Extract, exactly as written, all lines of the material below from the line that includes "(PyInt v) (PyInt" through its last line.

Supplied records:
•••••
Definition with_material_bundle (v : option Collector.Bundle) (r : ClwSceneData) : ClwSceneData :=
  {| camera := camera r; camera_type := camera_type r; vertices := vertices r; normals := normals r; uvs := uvs r; indices := indices r; shapes := shapes r; materialids := materialids r; materials := materials r; textures := textures r; texturedata := texturedata r; lights := lights r; num_lights := num_lights r; envmapidx := envmapidx r; volumes := volumes r; isect_shapes := isect_shapes r; visible_shapes := visible_shapes r; material_bundle := v; texture_bundle := texture_bundle r |}.

Definition with_texture_bundle (v : option Collector.Bundle) (r : ClwSceneData) : ClwSceneData :=
  {| camera := camera r; camera_type := camera_type r; vertices := vertices r; normals := normals r; uvs := uvs r; indices := indices r; shapes := shapes r; materialids := materialids r; materials := materials r; textures := textures r; texturedata := texturedata r; lights := lights r; num_lights := num_lights r; envmapidx := envmapidx r; volumes := volumes r; isect_shapes := isect_shapes r; visible_shapes := visible_shapes r; material_bundle := material_bundle r; texture_bundle := v |}.

Module WithMaterial.

Definition kx (v : float4) (r : ClwScene.Material) : ClwScene.Material :=
  {| ClwScene.kx := v; ClwScene.ni := ClwScene.ni r; ClwScene.ns := ClwScene.ns r; ClwScene.kxmapidx := ClwScene.kxmapidx r; ClwScene.nmapidx := ClwScene.nmapidx r; ClwScene.nsmapidx := ClwScene.nsmapidx r; ClwScene.fresnel := ClwScene.fresnel r; ClwScene.brdftopidx := ClwScene.brdftopidx r; ClwScene.brdfbaseidx := ClwScene.brdfbaseidx r; ClwScene.type := ClwScene.type r; ClwScene.bump_flag := ClwScene.bump_flag r |}.

Definition ni (v : float) (r : ClwScene.Material) : ClwScene.Material :=
  {| ClwScene.kx := ClwScene.kx r; ClwScene.ni := v; ClwScene.ns := ClwScene.ns r; ClwScene.kxmapidx := ClwScene.kxmapidx r; ClwScene.nmapidx := ClwScene.nmapidx r; ClwScene.nsmapidx := ClwScene.nsmapidx r; ClwScene.fresnel := ClwScene.fresnel r; ClwScene.brdftopidx := ClwScene.brdftopidx r; ClwScene.brdfbaseidx := ClwScene.brdfbaseidx r; ClwScene.type := ClwScene.type r; ClwScene.bump_flag := ClwScene.bump_flag r |}.

Definition ns (v : float) (r : ClwScene.Material) : ClwScene.Material :=
  {| ClwScene.kx := ClwScene.kx r; ClwScene.ni := ClwScene.ni r; ClwScene.ns := v; ClwScene.kxmapidx := ClwScene.kxmapidx r; ClwScene.nmapidx := ClwScene.nmapidx r; ClwScene.nsmapidx := ClwScene.nsmapidx r; ClwScene.fresnel := ClwScene.fresnel r; ClwScene.brdftopidx := ClwScene.brdftopidx r; ClwScene.brdfbaseidx := ClwScene.brdfbaseidx r; ClwScene.type := ClwScene.type r; ClwScene.bump_flag := ClwScene.bump_flag r |}.

Definition kxmapidx (v : Z) (r : ClwScene.Material) : ClwScene.Material :=
  {| ClwScene.kx := ClwScene.kx r; ClwScene.ni := ClwScene.ni r; ClwScene.ns := ClwScene.ns r; ClwScene.kxmapidx := v; ClwScene.nmapidx := ClwScene.nmapidx r; ClwScene.nsmapidx := ClwScene.nsmapidx r; ClwScene.fresnel := ClwScene.fresnel r; ClwScene.brdftopidx := ClwScene.brdftopidx r; ClwScene.brdfbaseidx := ClwScene.brdfbaseidx r; ClwScene.type := ClwScene.type r; ClwScene.bump_flag := ClwScene.bump_flag r |}.

Definition nmapidx (v : Z) (r : ClwScene.Material) : ClwScene.Material :=
  {| ClwScene.kx := ClwScene.kx r; ClwScene.ni := ClwScene.ni r; ClwScene.ns := ClwScene.ns r; ClwScene.kxmapidx := ClwScene.kxmapidx r; ClwScene.nmapidx := v; ClwScene.nsmapidx := ClwScene.nsmapidx r; ClwScene.fresnel := ClwScene.fresnel r; ClwScene.brdftopidx := ClwScene.brdftopidx r; ClwScene.brdfbaseidx := ClwScene.brdfbaseidx r; ClwScene.type := ClwScene.type r; ClwScene.bump_flag := ClwScene.bump_flag r |}.

Definition nsmapidx (v : Z) (r : ClwScene.Material) : ClwScene.Material :=
  {| ClwScene.kx := ClwScene.kx r; ClwScene.ni := ClwScene.ni r; ClwScene.ns := ClwScene.ns r; ClwScene.kxmapidx := ClwScene.kxmapidx r; ClwScene.nmapidx := ClwScene.nmapidx r; ClwScene.nsmapidx := v; ClwScene.fresnel := ClwScene.fresnel r; ClwScene.brdftopidx := ClwScene.brdftopidx r; ClwScene.brdfbaseidx := ClwScene.brdfbaseidx r; ClwScene.type := ClwScene.type r; ClwScene.bump_flag := ClwScene.bump_flag r |}.

Definition fresnel (v : float) (r : ClwScene.Material) : ClwScene.Material :=
  {| ClwScene.kx := ClwScene.kx r; ClwScene.ni := ClwScene.ni r; ClwScene.ns := ClwScene.ns r; ClwScene.kxmapidx := ClwScene.kxmapidx r; ClwScene.nmapidx := ClwScene.nmapidx r; ClwScene.nsmapidx := ClwScene.nsmapidx r; ClwScene.fresnel := v; ClwScene.brdftopidx := ClwScene.brdftopidx r; ClwScene.brdfbaseidx := ClwScene.brdfbaseidx r; ClwScene.type := ClwScene.type r; ClwScene.bump_flag := ClwScene.bump_flag r |}.

Definition brdftopidx (v : Z) (r : ClwScene.Material) : ClwScene.Material :=
  {| ClwScene.kx := ClwScene.kx r; ClwScene.ni := ClwScene.ni r; ClwScene.ns := ClwScene.ns r; ClwScene.kxmapidx := ClwScene.kxmapidx r; ClwScene.nmapidx := ClwScene.nmapidx r; ClwScene.nsmapidx := ClwScene.nsmapidx r; ClwScene.fresnel := ClwScene.fresnel r; ClwScene.brdftopidx := v; ClwScene.brdfbaseidx := ClwScene.brdfbaseidx r; ClwScene.type := ClwScene.type r; ClwScene.bump_flag := ClwScene.bump_flag r |}.

Definition brdfbaseidx (v : Z) (r : ClwScene.Material) : ClwScene.Material :=
  {| ClwScene.kx := ClwScene.kx r; ClwScene.ni := ClwScene.ni r; ClwScene.ns := ClwScene.ns r; ClwScene.kxmapidx := ClwScene.kxmapidx r; ClwScene.nmapidx := ClwScene.nmapidx r; ClwScene.nsmapidx := ClwScene.nsmapidx r; ClwScene.fresnel := ClwScene.fresnel r; ClwScene.brdftopidx := ClwScene.brdftopidx r; ClwScene.brdfbaseidx := v; ClwScene.type := ClwScene.type r; ClwScene.bump_flag := ClwScene.bump_flag r |}.

Definition type (v : ClwScene.Bxdf) (r : ClwScene.Material) : ClwScene.Material :=
  {| ClwScene.kx := ClwScene.kx r; ClwScene.ni := ClwScene.ni r; ClwScene.ns := ClwScene.ns r; ClwScene.kxmapidx := ClwScene.kxmapidx r; ClwScene.nmapidx := ClwScene.nmapidx r; ClwScene.nsmapidx := ClwScene.nsmapidx r; ClwScene.fresnel := ClwScene.fresnel r; ClwScene.brdftopidx := ClwScene.brdftopidx r; ClwScene.brdfbaseidx := ClwScene.brdfbaseidx r; ClwScene.type := v; ClwScene.bump_flag := ClwScene.bump_flag r |}.

Definition bump_flag (v : Z) (r : ClwScene.Material) : ClwScene.Material :=
  {| ClwScene.kx := ClwScene.kx r; ClwScene.ni := ClwScene.ni r; ClwScene.ns := ClwScene.ns r; ClwScene.kxmapidx := ClwScene.kxmapidx r; ClwScene.nmapidx := ClwScene.nmapidx r; ClwScene.nsmapidx := ClwScene.nsmapidx r; ClwScene.fresnel := ClwScene.fresnel r; ClwScene.brdftopidx := ClwScene.brdftopidx r; ClwScene.brdfbaseidx := ClwScene.brdfbaseidx r; ClwScene.type := ClwScene.type r; ClwScene.bump_flag := v |}.

End WithMaterial.

Module WithLight.
Lemma attack_search_first_match_holds
    (sha3_512_hexdigest : string → string)
    (trace : list Z) (idx max_try v : Z) :
  py_index trace idx = Ok v →
  ∃ found orig_root level,
    VulnStark.commit_trace (VulnStark.hash_trunc16 sha3_512_hexdigest) trace
    = Ok (orig_root, level)
    ∧ Attack.attack sha3_512_hexdigest trace idx max_try
      = Ok (found, Attack.py_not found)
    ∧ (∀ c, found = Some c →
         0 ≤ c < max_try
         ∧ new_root sha3_512_hexdigest trace idx c = Ok orig_root
         ∧ ∀ c', 0 ≤ c' < c →
             new_root sha3_512_hexdigest trace idx c' ≠ Ok orig_root)
    ∧ (found = None →
       ∀ c, 0 ≤ c < max_try →
         new_root sha3_512_hexdigest trace idx c ≠ Ok orig_root)
    ∧ (0 ≤ v < max_try → ∃ c, found = Some c ∧ c ≤ v)
    ∧ (Attack.py_not found = true ↔ found = None ∨ found = Some 0).
Proof.
  intros Hv.
  assert (- Z.of_nat (length trace) ≤ idx < Z.of_nat (length trace)) as Hidx.
  { destruct (decide (- Z.of_nat (length trace) ≤ idx < Z.of_nat (length trace)))
      as [?|Hout]; [done|].
    unfold py_index in Hv. by rewrite norm_index_out_of_range in Hv. }
  destruct (recompute_root_collision_holds sha3_512_hexdigest trace idx
              (PyInt v) (PyInt v) v) as [_ Hcol].
  destruct (Hcol Hv eq_refl) as (orig_root & level & Hcommit & Hself).
  assert (new_root sha3_512_hexdigest trace idx v = Ok orig_root) as Hvroot
    by (unfold new_root; by rewrite Hself).
  destruct (search_loop_range sha3_512_hexdigest trace idx orig_root Hidx
              (Z.to_nat max_try) 0) as (found & Hfound & Hspec).
  assert (py_range 0 max_try = seqZ 0 (Z.of_nat (Z.to_nat max_try))) as Hcands.
  { unfold py_range, seqZ. do 2 f_equal. lia. }
  exists found, orig_root, level. split; [done|]. split.
  { unfold Attack.attack. rewrite Hcommit. cbn [mbind result_bind].
    by rewrite Hcands, Hfound. }
  split; [|split; [|split]].
  - intros c ->. destruct Hspec as (Hc & Hroot & Hmin). split; [lia|done].
  - intros ->. intros c Hc. apply Hspec. lia.
  - intros Hvr. destruct found as [c|].
    + exists c. split; [done|]. destruct Hspec as (Hc & Hroot & Hmin).
      destruct (decide (c ≤ v)) as [?|Hgt]; [done|].
      exfalso. apply (Hmin v); [lia|done].
    + exfalso. apply (Hspec v); [lia|done].
  - destruct found as [c|]; cbn.
    + rewrite Z.eqb_eq. split; [intros ->; by right|]. by intros [?|[= ->]].
    + split; [by left|done].
Qed.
•••••
Written answer:
              (PyInt v) (PyInt v) v) as [_ Hcol].
  destruct (Hcol Hv eq_refl) as (orig_root & level & Hcommit & Hself).
  assert (new_root sha3_512_hexdigest trace idx v = Ok orig_root) as Hvroot
    by (unfold new_root; by rewrite Hself).
  destruct (search_loop_range sha3_512_hexdigest trace idx orig_root Hidx
              (Z.to_nat max_try) 0) as (found & Hfound & Hspec).
  assert (py_range 0 max_try = seqZ 0 (Z.of_nat (Z.to_nat max_try))) as Hcands.
  { unfold py_range, seqZ. do 2 f_equal. lia. }
  exists found, orig_root, level. split; [done|]. split.
  { unfold Attack.attack. rewrite Hcommit. cbn [mbind result_bind].
    by rewrite Hcands, Hfound. }
  split; [|split; [|split]].
  - intros c ->. destruct Hspec as (Hc & Hroot & Hmin). split; [lia|done].
  - intros ->. intros c Hc. apply Hspec. lia.
  - intros Hvr. destruct found as [c|].
    + exists c. split; [done|]. destruct Hspec as (Hc & Hroot & Hmin).
      destruct (decide (c ≤ v)) as [?|Hgt]; [done|].
      exfalso. apply (Hmin v); [lia|done].
    + exfalso. apply (Hspec v); [lia|done].
  - destruct found as [c|]; cbn.
    + rewrite Z.eqb_eq. split; [intros ->; by right|]. by intros [?|[= ->]].
    + split; [by left|done].
Qed.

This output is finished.